In Albania, da quando l’allarme Coronavirus è scattato, lunedì scorso, con due casi di positività a Tirana, “in poco meno di 24 ore il governo ha blindato l’intero Paese”.
Le misure precauzionali per scongiurare il propagarsi del virus sono molo rigide, ma trovano nella popolazione albanese una totale disponibilità a seguire le regole: “qui non si può circolare più in auto, e il divieto viene rispettato pressoché da tutti”.
A parlarci della vita nel Nord-est dell’Albania, ai tempi del Coronavirus, è don Massimo Di Lullo, missionario fidei donum, originario della diocesi di Pescara-Penne, da un anno e mezzo inviato in missione in quella di Sape.
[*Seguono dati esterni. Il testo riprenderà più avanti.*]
(* ===== verification/Protocol.v ===== *)
(** * Submessages and their validation: [q_protocol.h], [q_receive.c], [q_plist.c]

    The [valid_*] functions of [q_receive.c] take the bytes [b] from the start
    of a submessage to the end of the packet, the size of the submessage and
    whether the sender's byte order differs.  The code swaps the bytes in place
    and the handlers read the struct afterwards; here the struct is the result.
    [Malformed] is the result 0; [None] is a read outside the packet (or, in
    [nn_plist_quickscan] and [valid_InfoTS], a failed assertion). *)

From Stdlib Require Import ZArith Lia.
From stdpp Require Import prelude.
From S2P Require Import Prelude Bitset Refs Defrag Reorder Rmsg Dqueue Time Wire.

Inductive validity (A : Type) : Type := Malformed | Valid (a : A).
Arguments Malformed {A}.
Arguments Valid {A} a.

(** The build and configuration settings that the reception of packets
    depends on. *)
Record ddsi_config : Type := DdsiConfig {
  platform_is_little_endian : bool;
  nn_strict_p : bool;                       (* NN_STRICT_P *)
  nn_pedantic_p : bool;                     (* NN_PEDANTIC_P *)
  lc_trace : bool;                          (* config.enabled_logcats & LC_TRACE *)
  fragment_size : Z;
  buggy_datafrag_flags_mode : bool;
  max_sample_size : Z;
  nack_delay : Z;
  late_ack_mode : bool;
  meas_hb_to_ack_latency : bool;
  preemptive_ack_delay : Z;
  conservative_builtin_reader_startup : bool;
  primary_reorder_maxsamples : Z;
  secondary_reorder_maxsamples : Z;
  defrag_reliable_maxsamples : Z;
  defrag_unreliable_maxsamples : Z;
}.

(** ** Submessages *)

Record SubmessageHeader : Type := SubmsgHeader {
  sh_submessageId : Z;
  sh_flags : Z;
  sh_octetsToNextHeader : Z;
}.
Definition RTPS_SUBMESSAGE_HEADER_SIZE : Z := 4.

(** [SubmessageKind_t] *)
Definition SMID_PAD : Z := 0x01.
Definition SMID_ACKNACK : Z := 0x06.
Definition SMID_HEARTBEAT : Z := 0x07.
Definition SMID_GAP : Z := 0x08.
Definition SMID_INFO_TS : Z := 0x09.
Definition SMID_INFO_SRC : Z := 0x0c.
Definition SMID_INFO_REPLY_IP4 : Z := 0x0d.
Definition SMID_INFO_DST : Z := 0x0e.
Definition SMID_INFO_REPLY : Z := 0x0f.
Definition SMID_NACK_FRAG : Z := 0x12.
Definition SMID_HEARTBEAT_FRAG : Z := 0x13.
Definition SMID_DATA : Z := 0x15.
Definition SMID_DATA_FRAG : Z := 0x16.
Definition SMID_PT_INFO_CONTAINER : Z := 0x80.
Definition SMID_PT_MSG_LEN : Z := 0x81.
Definition SMID_PT_ENTITY_ID : Z := 0x82.

Definition SMFLAG_ENDIANNESS : Z := 0x01.
Definition DATA_FLAG_INLINE_QOS : Z := 0x02.
Definition DATA_FLAG_DATAFLAG : Z := 0x04.
Definition DATA_FLAG_KEYFLAG : Z := 0x08.
Definition DATAFRAG_FLAG_INLINE_QOS : Z := 0x02.
Definition INFOTS_INVALIDATE_FLAG : Z := 0x2.
Definition HEARTBEAT_FLAG_FINAL : Z := 0x02.

Definition NN_SEQUENCE_NUMBER_UNKNOWN : Z := - 2 ^ 32.

Record InfoDST : Type := MkInfoDST { id_guid_prefix : Z * Z * Z }.
Record InfoSRC : Type := MkInfoSRC {
  is_version : Z * Z;
  is_vendorid : Z * Z;
  is_guid_prefix : Z * Z * Z;
}.
Record InfoTS : Type := MkInfoTS { it_flags : Z; it_time : nn_ddsi_time }.
Record PT_InfoContainer : Type := MkPT_InfoContainer { pc_id : Z }.

Record Data_DataFrag_common : Type := DataCommon {
  dx_flags : Z;
  dx_extraFlags : Z;
  dx_octetsToInlineQos : Z;
  dx_readerId : Z;
  dx_writerId : Z;
  dx_writerSN : sequence_number;
}.
Record DataFrag : Type := MkDataFrag {
  df_x : Data_DataFrag_common;
  df_fragmentStartingNum : Z;
  df_fragmentsInSubmessage : Z;
  df_fragmentSize : Z;
  df_sampleSize : Z;
}.
Record AckNack : Type := MkAckNack {
  an_flags : Z;
  an_readerId : Z;
  an_writerId : Z;
  an_readerSNState : sequence_number_set;
  an_count : Z;                             (* follows the bitmap *)
}.
Record Gap : Type := MkGap {
  gp_readerId : Z;
  gp_writerId : Z;
  gp_gapStart : sequence_number;
  gp_gapList : sequence_number_set;
}.
Record Heartbeat : Type := MkHeartbeat {
  hb_flags : Z;
  hb_readerId : Z;
  hb_writerId : Z;
  hb_firstSN : sequence_number;
  hb_lastSN : sequence_number;
  hb_count : Z;
}.
Record HeartbeatFrag : Type := MkHeartbeatFrag {
  hf_readerId : Z;
  hf_writerId : Z;
  hf_writerSN : sequence_number;
  hf_lastFragmentNum : Z;
  hf_count : Z;
}.
Record NackFrag : Type := MkNackFrag {
  nf_readerId : Z;
  nf_writerId : Z;
  nf_writerSN : sequence_number;
  nf_fragmentNumberState : fragment_number_set;
  nf_count : Z;                             (* follows the bitmap *)
}.
(** How a reader changes while [o] is put out: it keeps its GUID and mode, gets
    its samples in order, and only becomes more in sync. *)
Record reader_moves (o : list output) wn wn' : Prop := {
  rm_guid : wn_rd_guid wn' = wn_rd_guid wn;
  rm_conf : same_conf (wn_reorder wn) (wn_reorder wn');
  rm_rel : is_reliable wn' = is_reliable wn;
  rm_fits : fits (rr_next_seq (wn_reorder wn)) (rr_next_seq (wn_reorder wn')) (reader_chain (wn_rd_guid wn) o);
  rm_sync : out_of_sync wn' = true -> out_of_sync wn = true;
}.

(** The references accounted for, when the fragments of [chain] have their
    bias on top of [refc_adjust]. *)
Definition balance (chain : list rdata) st (m : rmsg_addr) : Z :=
  rc (rx_h st) m - owed (rx_pwr st) m - handed m (rx_out st) + rx_adjust st * refs_to m chain.

(** Fit to make [k] more calls of reorder administrations with [chain]. *)
Record ready (k : Z) (chain : list rdata) st : Prop := {
  rd_pwr : pwr_ok (rx_pwr st);
  rd_wf : rc_wf (rx_h st);
  rd_cover : forall m, BIAS * refs_to m chain <= balance chain st m;
  rd_adj : 0 <= rx_adjust st /\ rx_adjust st + k < BIAS;
}.

(** A part of a handler with at most [k] such calls. *)
Record carries (k : Z) (chain : list rdata) st st' : Prop := {
  cy_pwr : pwr_ok (rx_pwr st');
  cy_wf : rc_wf (rx_h st');
  cy_bal : forall m, balance chain st' m = balance chain st m;
  cy_adj : rx_adjust st <= rx_adjust st' <= rx_adjust st + k;
  cy_out : exists o, rx_out st' = rx_out st ++ o /\ Forall output_ok o /\
    fits (rr_next_seq (pwr_reorder (rx_pwr st))) (rr_next_seq (pwr_reorder (rx_pwr st'))) (primary o) /\
    Forall2 (reader_moves o) (readers (rx_pwr st)) (readers (rx_pwr st'));
  cy_samples : forall s, s ∈ samples (pwr_defrag (rx_pwr st')) -> s ∈ samples (pwr_defrag (rx_pwr st));
  cy_last : pwr_last_seq (rx_pwr st) <= pwr_last_seq (rx_pwr st');
  cy_conf : same_conf (pwr_reorder (rx_pwr st)) (pwr_reorder (rx_pwr st')) /\
    pwr_deliver_synchronously (rx_pwr st') = pwr_deliver_synchronously (rx_pwr st) /\
    pwr_builtins_dqueue (rx_pwr st') = pwr_builtins_dqueue (rx_pwr st);
}.

Lemma reader_moves_refl wn : reader_moves [] wn wn.
Proof. split; simpl; auto; [done|lia]. Qed.

Lemma reader_moves_trans o1 o2 wn wn1 wn2 :
  reader_moves o1 wn wn1 -> reader_moves o2 wn1 wn2 -> reader_moves (o1 ++ o2) wn wn2.
Proof.
  intros [G1 [C1 D1] R1 F1 S1] [G2 [C2 D2] R2 F2 S2]. split; try congruence.
  - split; congruence.
  - rewrite reader_chain_app. eapply fits_app; [exact F1|]. by rewrite <- G1.
  - auto.
Qed.

Lemma readers_moves_refl l : Forall2 (reader_moves []) l l.
Proof. induction l; constructor; [apply reader_moves_refl|done]. Qed.

Lemma readers_moves_trans o1 o2 l l1 l2 :
  Forall2 (reader_moves o1) l l1 -> Forall2 (reader_moves o2) l1 l2 -> Forall2 (reader_moves (o1 ++ o2)) l l2.
Proof.
  intros H1. revert l2. induction H1 as [|x y l l1 Hxy H1 IH]; intros l2 H2; [by inversion H2; subst|].
  inversion H2 as [|? z ? l2' Hyz H2']; subst. constructor; [by eapply reader_moves_trans|auto].
Qed.
Lemma walk_range_spec chain f kmax rest : body_ok chain f -> forall fuel st front,
  readers (rx_pwr st) = front ++ rest -> (length rest <= fuel)%nat -> ready (Z.of_nat (length rest)) chain st ->
  exists st', walk_range_loop cfg fuel f kmax st (head rest) = Some st' /\ carries (Z.of_nat (length rest)) chain st st'.
Proof.
  intros Hf. induction rest as [|wn rest IH]; intros fuel st front El Hl Hr.
  - exists st. destruct fuel; (split; [done|]); (apply carries_refl; apply Hr).
  - destruct fuel as [|fuel]; [simpl in Hl; lia|]. simpl length in *. cbn [walk_range_loop head].
    destruct (wkey wn <=? kmax).
    2:{ exists st. split; [done|]. eapply carries_weaken; [apply carries_refl; apply Hr|lia]. }
    destruct (Hf st wn front rest) as (st1 & wn1 & E & Hc & Er & Hg); [eapply ready_weaken; [exact Hr|lia]|done|].
    rewrite E. cbn [mbind option_bind]. set (st2 := store_reader cfg st1 wn1) in *.
    pose proof (cy_pwr _ _ _ _ _ Hc) as Hp2. unfold readers in Er.
    rewrite (ot_find_succ_spec wkey _ front wn1 rest (po_wf _ _ Hp2) Er).
    destruct (IH fuel st2 (front ++ [wn1])) as (st' & E' & Hc').
    + unfold readers. by rewrite Er, <- app_assoc.
    + lia.
    + eapply ready_after; [|exact Hc]. eapply ready_weaken; [exact Hr|lia].
    + exists st'. split; [done|]. eapply carries_weaken; [eapply carries_trans; [exact Hc|exact Hc']|lia].
Qed.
“E’ stato tristissimo pochi giorni fa, quando i bambini mi correvano incontro, non poterli salutare come al solito”, racconta.
“La nostra parrocchia è divisa a metà dall’autostrada che collega Scutari al Montenegro – dice ancora il missionario – e in circolazione non c’è quasi più nessuno. Ho fatto una foto a mezzogiorno, riprendendo l’autostrada che appare completamente deserta”.
In Albania il COVID-19 ha “viaggiato” dall’Italia, veicolato da due persone, padre e figlio, di rientro dal nostro Paese, che dopo qualche giorno dal loro arrivo a Tirana sono state diagnosticate positive al virus ed isolate.
“Il governo ha ben chiara la situazione della sanità pubblica in Albania – dice don Massimo – e quindi già nel pomeriggio di lunedì aveva emanato un decreto per la chiusura di tutte le scuole della nazione. Mercoledì i vescovi hanno dato indicazione per fermare ogni attività di catechesi, ma erano consentite le messe e la via crucis. Giovedì mattina il vescovo di Scutari ci ha convocato chiedendo di fermare ogni tipo di celebrazione”.
Gli appelli del primo ministro Edi Rama sono stati molto drastici fin da subito, tanto che il premier ha registrato un messaggio che viene diramato a tutta la popolazione ogni volta che si compone un numero e si fa una chiamata: “l’Albania ha potuto trarre vantaggio dagli sbagli commessi dagli altri Paesi”, dice il missionario.
“Ci è arrivato persino un messaggio personale dal premier Edi Rama, sul telefono. Dice: “siamo in guerra” e quando si è in guerra la privacy non conta…”.
E così, da qualche giorno, l’attività parrocchiale si è spenta e per la comunità missionaria di Sape, nella parrocchia di Mabe, della quale fanno parte anche una coppia di fidei donum e una missionaria laica, i ritmi sono ulteriormente rallentati.
“Qui da noi nel nord ci sono villaggi di campagna, isolati, la regione è molto povera e poco popolata – dice ancora don Massimo – La vita già normalmente è calma. Siamo isolati e in questo senso siamo agevolati rispetto al virus. Quello che ci dispiace davvero, è che i contatti umani tra di noi e con i parrocchiani sono stati limitati tantissimo”. ”.
E poi racconta ancora che “alle volte nel villaggio va via la corrente, pensate che ancora non abbiamo l’acqua potabile in casa, perché quella del pozzo non si può bere”.
Don Massimo è il terzo sacerdote che arriva in otto anni a Sape: gli altri missionari invece vivono l’ dall’inizio, da quando otto anni si è instaurata la missione.
L’Albania conta circa tre milioni di abitanti, ma “moltissimi di loro se ne stanno andando – racconta il fidei donum – Il nord, cristiano, è più povero del Sud, è rimasto per 500 anni sotto l’impero ottomano. Poi c’è stata la dittatura comunista e con il crollo del comunismo la libertà, ma anche l’arrivo di una ondata di consumismo e libero mercato. I villaggi in questi ultimi dieci anni si sono quasi svuotati. Noi ci interroghiamo su come fare missione al meglio”.
Ma l’Albania ha un ruolo cruciale in Europa, anche per quanto riguarda l’arrivo di rifugiati e richiedenti asilo attraverso la Rotta balcanica: “Qui da noi ci sono già da tempo degli arrivi ‘clandestini’ di persone da Iraq, Siria, Afghanistan, ma anche dalla Tunisia”.
In questi giorni il Paese ha offerto la propria disponibilità ad accogliere una parte dei rifugiati siriani provenienti dal confine greco, tramite un accordo che dovrebbe consentire a circa 30mila persone (50 delle quali sono già arrivate) di essere accolte nel centro di Gerhot, a circa 2 chilometri a nord di Gjirokaster.